Amid demonetisation, the Indian textile & clothing industry grew at around 6-7 per cent in the first quarter of the financial year 2017-18. Garments and apparels contribute nearly 50 per cent of all India’s T&C exports, and today stand at $35 billion, which is close to competing countries such as Bangladesh, Turkey and Vietnam. Thanks to a slew of investments and increasing capacities in the knit fabric and knitwear segments, knitwear is registering 30 per cent growth of all textile production; and is slated to ride India’s export potential to the target of $50bn in total T&C exports by 2020. As per studies, the knits sector, along with home textiles, remains the sunshine area for India’s exports, when the growth and exports of yarns, grey fabrics and denim etc., have plateaued out.
India among top knits exporters
The ranking of the top 10 exporters of textile and apparel products remained unchanged in 2016, with China (36 per cent), India (5 per cent) and Bangladesh (4 per cent) in the first three positions. UN Comtrade trade data reveal, global trade in textiles and apparel fell in 2016 for the second consecutive year, due to weak demand. There was a 1.4 per cent decline to $765 bn for 2016, from $776bn in 2015, which is a cause of concern for many developing countries including India. The Indian textile industry, currently estimated at around $120bn, is expected to reach $230bn by 2020. Indeed the emergence of new developing economies such as Cambodia, Myanmar, Kenya and Ethiopia, is posing challenges and concerns for apparel exports from India.
Tirupur continues to flourish as knit hub
In order to sustain its position, the government has given a boost via capital subsidies under the ATUF, where new and existing manufacturers gain 25 per cent outright grant on machinery investment, a policy that also drives employment generation under the Skill India mission. Given the success of ‘brand Tirupur’ for knits in South India, the government is going all out to support new investments in the knits and knitwear/apparel segments, to help drive India’s global textile trade share to more than its existing 5 per cent.
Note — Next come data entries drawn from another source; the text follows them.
(** [flush_inner] makes the operations [m] the newest batch. *)
Lemma handle_flush_inner self kvs levels base ep most m old id : handle_ok self kvs levels base base ep most → MemTable.buffer (LocalHummockStorage.mem_table self) = [] →
  (most < 65535)%Z → ascending m → match old with Some vs => length vs = length m | None => True end →
  ∃ self' n kvs', LocalHummockStorage.flush_inner size_of_Bytes try_require_memory self ((λ p : TableKey.t * KeyOp.t, (LocalHummockStorage.push p.1 p.2).1) <$> m) old ep id = Ret (self', inr n) ∧
    handle_ok self' kvs' levels (overlay m base) (overlay m base) ep (most + 1) ∧ LocalHummockStorage.is_dirty self' = false.
Proof using table_uint table_pos.
  intros H Hbuf Hmost Ha Hold. pose proof (ho_spill _ _ _ _ _ _ _ H) as Ho. pose proof (rp_level _ _ _ _ (ho_mem _ _ _ _ _ _ _ H)) as Hlog.
  destruct (decide (m = [])) as [->|Hne].
  { exists self, 0%Z, kvs. split; [done|]. split; [|unfold LocalHummockStorage.is_dirty, MemTable.is_dirty; by rewrite Hbuf]. destruct H; split; try done. lia. }
  destruct self as [mem o epo tid level ret inst rv repl thr sent closed]. destruct H as [Ht He Hlive _ Hlevel Hret Hopen Hfl Hmem].
  cbn [LocalHummockStorage.mem_table LocalHummockStorage.spill_offset LocalHummockStorage.epoch LocalHummockStorage.table_id LocalHummockStorage.op_consistency_level
       LocalHummockStorage.retention_seconds LocalHummockStorage.read_version LocalHummockStorage.closed] in *. subst epo tid closed ret.
  assert (∀ size id, ∃ imm rv', SharedBufferBatch.build_shared_buffer_batch ep o ((λ p : TableKey.t * KeyOp.t, (LocalHummockStorage.push p.1 p.2).1) <$> m) old size table_id id = Ret imm ∧
    HummockReadVersion.update rv (VersionUpdate.StagingImm imm) = Ret rv' ∧ flushed_ok rv' (mem_entries table_id (ep + o) m :: kvs) levels ep (ep + o + 1) (overlay m base)) as Hpush.
  { intros size id'. destruct (batch_ok ep o m old size id' Hlive ltac:(lia) Hne Ha Hold) as (imm & Himm & Hh & Hfrom).
    destruct (flushed_push rv kvs levels ep _ base o m imm Hlive ltac:(lia) ltac:(reflexivity) Ha Hfl Hh Hfrom) as (rv' & Hrv & Hok). by exists imm, rv'. }
  unfold LocalHummockStorage.flush_inner. assert (∃ x l, (λ p : TableKey.t * KeyOp.t, (LocalHummockStorage.push p.1 p.2).1) <$> m = x :: l) as (x & l & E) by (destruct m; [done|by eexists _, _]).
  set (items := _ <$> m) in *. rewrite E. rewrite <-E. clear E x l. destruct (SharedBufferBatch.measure_batch_size _ _ _) as [size ov]. destruct (Hpush (Z.of_nat size) id) as (imm & rv' & Himm & Hrv & Hok).
  assert (∀ sent', handle_ok (LocalHummockStorage.mk mem (wrap 16 (o + 1)) (Some ep) table_id level None inst rv' repl thr sent' false) (mem_entries table_id (ep + o) m :: kvs) levels
    (overlay m base) (overlay m base) ep (most + 1)) as Hdone.
  { intros sent'. rewrite (wrap_small 16) by (unfold is_uint; lia). split; try done; cbn; [lia|by rewrite Z.add_assoc|]. destruct Hlog as [log' El]. split; cbn; [by exists log'|by rewrite Hbuf; constructor|by rewrite Hbuf|by rewrite Hbuf]. }
  assert (MemTable.is_dirty mem = false) as Hd by (unfold MemTable.is_dirty; by rewrite Hbuf).
  destruct (try_require_memory size), repl; cbn; rewrite Himm; cbn; rewrite ?Hrv; cbn in Hrv |- *; injection Hrv as <-;
    eexists _, _, _; (split; [reflexivity|]); (split; [apply Hdone|exact Hd]).
Qed.

Lemma handle_ext self kvs levels base σ σ' ep most most' : handle_ok self kvs levels base σ ep most → (∀ k, σ k = σ' k) →
  (LocalHummockStorage.spill_offset self ≤ most' ≤ 65535)%Z → handle_ok self kvs levels base σ' ep most'.
Proof. intros [? ? ? ? ? ? ? ? [? ? ? Hv]] E Hm. split; try done; [lia|]. split; try done. intros k. by rewrite Hv. Qed.

Lemma handle_flush self kvs levels base σ ep most store id : ¬ faults → handle_ok self kvs levels base σ ep most → (most < 65535)%Z →
  ∃ self' n kvs' base', LocalHummockStorage.flush sstable create may_match_hash xxh64 size_of_Bytes sanity try_require_memory store self id = Ret (self', inr n) ∧
    handle_ok self' kvs' levels base' σ ep (most + 1) ∧ LocalHummockStorage.is_dirty self' = false.
Proof using forward table_uint table_pos may_seek.
  intros Hno H Hmost. pose proof (ho_mem _ _ _ _ _ _ _ H) as Hm. set (self0 := LocalHummockStorage.set_mem_table self (MemTable.new (MemTable.op_consistency_level (LocalHummockStorage.mem_table self)))).
  assert (handle_ok self0 kvs levels base base ep most) as H0.
  { destruct H, (rp_level _ _ _ _ Hm) as [log El]. split; try done. unfold self0. cbn. rewrite El. apply represents_new. }
  unfold LocalHummockStorage.flush, LocalHummockStorage.the_epoch. cbn [MemTable.drain MemTable.into_parts MemTable.buffer]. fold self0.
  destruct (ho_level _ _ _ _ _ _ _ H0) as [log El]. rewrite (ho_epoch _ _ _ _ _ _ _ H0), (ho_table _ _ _ _ _ _ _ H0), (ho_retention _ _ _ _ _ _ _ H0), El. cbn [unwrap mbind outcome_bind].
  set (buffer := MemTable.buffer (LocalHummockStorage.mem_table self)).
  rewrite (flush_loop_ok _ table_id ep None sanity base (λ k, handle_check_get self0 _ _ _ _ _ _ store k Hno H0)).
  2:{ intros _. apply Forall_forall. intros [k op] Hin. apply (btree_get_elem bytes_cmp) in Hin; [|apply Hm]. by apply (rp_old _ _ _ _ Hm). }
  cbn [mbind outcome_bind]. rewrite <-!list_fmap_compose. set (old := if LocalHummockStorage.is_flush_old_value self0 then _ else _).
  destruct (handle_flush_inner self0 kvs levels base ep most buffer old id H0 eq_refl Hmost (rp_ascending _ _ _ _ Hm)) as (self' & n & kvs' & Ef & Hok & Hd).
  { unfold old. destruct (LocalHummockStorage.is_flush_old_value self0); [by rewrite length_fmap|done]. }
  change ((fst ∘ λ p, LocalHummockStorage.push p.1 p.2) <$> buffer) with ((λ p : TableKey.t * KeyOp.t, (LocalHummockStorage.push p.1 p.2).1) <$> buffer). rewrite Ef.
  cbn [mbind outcome_bind]. exists self', n, kvs', (overlay buffer base). split; [done|]. split; [|done].
  eapply handle_ext; [exact Hok|apply Hm|]. pose proof (ho_spill _ _ _ _ _ _ _ Hok). lia.
Qed.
Over recent decades, Tirupur has emerged a brand for knits sourcing and boasts of a turnover of Rs 300 billion, derived from both exports and domestic knitwear supplies. Ludhiana is the distant second and, perhaps, Kolkata (mainly for underwear segment) is the third competitor, with Delhi NCR the fourth key hub. Tirupur alone contributes nearly 50 per cent of India’s total knitted textile and clothing exports. Tirupur has become a benchmark for India for its competitiveness and the quality of its knitwear exports. It has already delivered knitwear exports the tune of $1bn in the first quarter of the current FY 2017-18. Exports are projected to grow in the current quarter, due to new global orders for summer 2018. One of the weakest links in the knits sector is the lack of modern processing, with a focus on fabric printing, which would be value-adding in terms of dyeing and printing and is required in order for the industry to be sustainable in its water conservation and green initiatives.